Beyond these resources, we could potentially use Google Scholar. A former terms of service/EULA of Google Scholar stated that: “You shall not, and shall not allow any third party to: […] (j) modify, adapt, translate, prepare derivative works from, decompile, reverse engineer, disassemble or otherwise attempt to derive source code from any Service or any other Google technology, content, data, routines, algorithms, methods, ideas design, user interface techniques, software, materials, and documentation; […] “crawl”, “spider”, index or in any non-transitory manner store or cache information obtained from the Service (including, but not limited to, Results, or any part, copy or derivative thereof); (m) create or attempt to create a substitute or similar service or product through use of or access to any of the Service or proprietary information related thereto“. Here is “create or attempt to create a substitute or similar service” a stopping point.

The Google Scholar terms document seems now to have been superseded by the all embracing Google Terms of Service. This document seems less restrictive: “Don’t misuse our Services” and “You may not use content from our Services unless you obtain permission from its owner or are otherwise permitted by law.” So it may be or may not be ok to crawl and/or use/republish the data from Google Scholar. See also a StackExchange question. and another StackExchange question.

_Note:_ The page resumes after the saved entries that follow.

Record AutopilotEventRef := {
  er_schema_version : string;
  er_sequence : Z;
  er_kind : string;
  er_row_sha256 : string;
}.
#[global] Instance Serialize_AutopilotEventRef : Serialize AutopilotEventRef := λ x, object
  (member "schema_version" (er_schema_version x) ++
   member "sequence" (er_sequence x) ++
   member "kind" (er_kind x) ++
   member "row_sha256" (er_row_sha256 x)).

Record AutopilotEvidenceConflictPolicy := {
  po_schema_version : string;
  po_distinct_from_receipt_refs : list AutopilotContentRef;
  po_forbid_same_assignment : bool;
  po_forbid_same_action : bool;
  po_forbid_same_session : bool;
  po_require_subject_current : bool;
  po_policy_sha256 : string;
}.
#[global] Instance Serialize_AutopilotEvidenceConflictPolicy : Serialize AutopilotEvidenceConflictPolicy := λ x, object
  (member "schema_version" (po_schema_version x) ++
   member "distinct_from_receipt_refs" (po_distinct_from_receipt_refs x) ++
   member "forbid_same_assignment" (po_forbid_same_assignment x) ++
   member "forbid_same_action" (po_forbid_same_action x) ++
   member "forbid_same_session" (po_forbid_same_session x) ++
   member "require_subject_current" (po_require_subject_current x) ++
   member "policy_sha256" (po_policy_sha256 x)).

Record AutopilotEvidenceConflictCheck := {
  cc_schema_version : string;
  cc_compared_receipt_refs : list AutopilotContentRef;
  cc_assignment_conflicts : list string;
  cc_action_conflicts : list string;
  cc_session_conflicts : list string;
  cc_subject_conflicts : list string;
  cc_provider_channel_conflicts : list string;
  cc_status : string;
  cc_check_sha256 : string;
}.
#[global] Instance Serialize_AutopilotEvidenceConflictCheck : Serialize AutopilotEvidenceConflictCheck := λ x, object
  (member "schema_version" (cc_schema_version x) ++
   member "compared_receipt_refs" (cc_compared_receipt_refs x) ++
   member "assignment_conflicts" (cc_assignment_conflicts x) ++
   member "action_conflicts" (cc_action_conflicts x) ++
   member "session_conflicts" (cc_session_conflicts x) ++
   member "subject_conflicts" (cc_subject_conflicts x) ++
   member "provider_channel_conflicts" (cc_provider_channel_conflicts x) ++
   member "status" (cc_status x) ++
   member "check_sha256" (cc_check_sha256 x)).

Record Phase2PiConsumerBinding := {
  cb_schema_version : string;
  cb_consumer : string;
  cb_run_id : string;
  cb_repo_key : string;
  cb_workstream : string;
  cb_purpose_id : string;
  cb_action_id : string;
  cb_assignment_id : string;
  cb_assignment_revision : Z;
  cb_run_revision : Z;
  cb_boundary_id : string;
  cb_subject_digest : string;
  cb_binding_sha256 : string;
}.
#[global] Instance Serialize_Phase2PiConsumerBinding : Serialize Phase2PiConsumerBinding := λ x, object
  (member "schema_version" (cb_schema_version x) ++
   member "consumer" (cb_consumer x) ++
   member "run_id" (cb_run_id x) ++
   member "repo_key" (cb_repo_key x) ++
   member "workstream" (cb_workstream x) ++
   member "purpose_id" (cb_purpose_id x) ++
   member "action_id" (cb_action_id x) ++
   member "assignment_id" (cb_assignment_id x) ++
   member "assignment_revision" (cb_assignment_revision x) ++
   member "run_revision" (cb_run_revision x) ++
   member "boundary_id" (cb_boundary_id x) ++
   member "subject_digest" (cb_subject_digest x) ++
   member "binding_sha256" (cb_binding_sha256 x)).

Record Phase2PiAttestedRunRequest := {
  rq_schema_version : string;
  rq_name : string;
  rq_provider : string;
  rq_model : string;
  rq_thinking : string;
  rq_system_prompt_utf8 : string;
  rq_prompt_utf8 : string;
  rq_report_path : string;
  rq_timeout_seconds : Z;
  rq_idempotency_key : string;
  rq_consumer_binding : Phase2PiConsumerBinding;
  rq_request_sha256 : string;
}.
#[global] Instance Serialize_Phase2PiAttestedRunRequest : Serialize Phase2PiAttestedRunRequest := λ x, object
  (member "schema_version" (rq_schema_version x) ++
   member "name" (rq_name x) ++
   member "provider" (rq_provider x) ++
   member "model" (rq_model x) ++
   member "thinking" (rq_thinking x) ++
   member "system_prompt_utf8" (rq_system_prompt_utf8 x) ++
   member "prompt_utf8" (rq_prompt_utf8 x) ++
   member "report_path" (rq_report_path x) ++
   member "timeout_seconds" (rq_timeout_seconds x) ++
   member "idempotency_key" (rq_idempotency_key x) ++
   member "consumer_binding" (rq_consumer_binding x) ++
   member "request_sha256" (rq_request_sha256 x)).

The Google robots.txt limits automated access with the following relevant lines:

Disallow: /scholar
Disallow: /citations?
Allow: /citations?user=
Disallow: /citations?*cstart=
Allow: /citations?view_op=new_profile
Allow: /citations?view_op=top_venues
Allow: /scholar_share

“/citations?user=” means that you are allowed to bot access the user profiles. Google Scholar user identifiers may be recorded in Wikidata by a dedicated property, so you could automatically access Google Scholar user profiles from the information in Wikidata.

So if there is some information you can get from Google Scholar is it worth it?

The Scholia code now adds a module with some preliminary Google Scholar processing attempts. There is command-line based scraping of a researcher profile. For instance,

python -m scholia.googlescholar get-user-data gQVuJh8AAAAJ

It ain’t not working too well. As far as I can determine you need to page with JavaScript to get more than the initial 20 results (it would be interesting to examine the Publish or Perish software to see how a larger set of results is obtained). Not all bibliographic metadata is available for each item on the Google Scholar page – as far as I see: No DOI. No PubMed identifier. The author list may be abbreviated with an ellipsis (‘…’). Matching of the Google Scholar item with data already present in Wikidata seems not that straightforward.

It is worth remembering that Wikidata has the P4028 property to link to Google Scholar articles. There ain’t no many items using it yet though: 31. It was suggested by Vladimir Alexiev back in May 2017, but it seems that I am the only one using the property. Bot access to the link target provided by P4028 is – as far as I can see from the robots.txt – not allowed.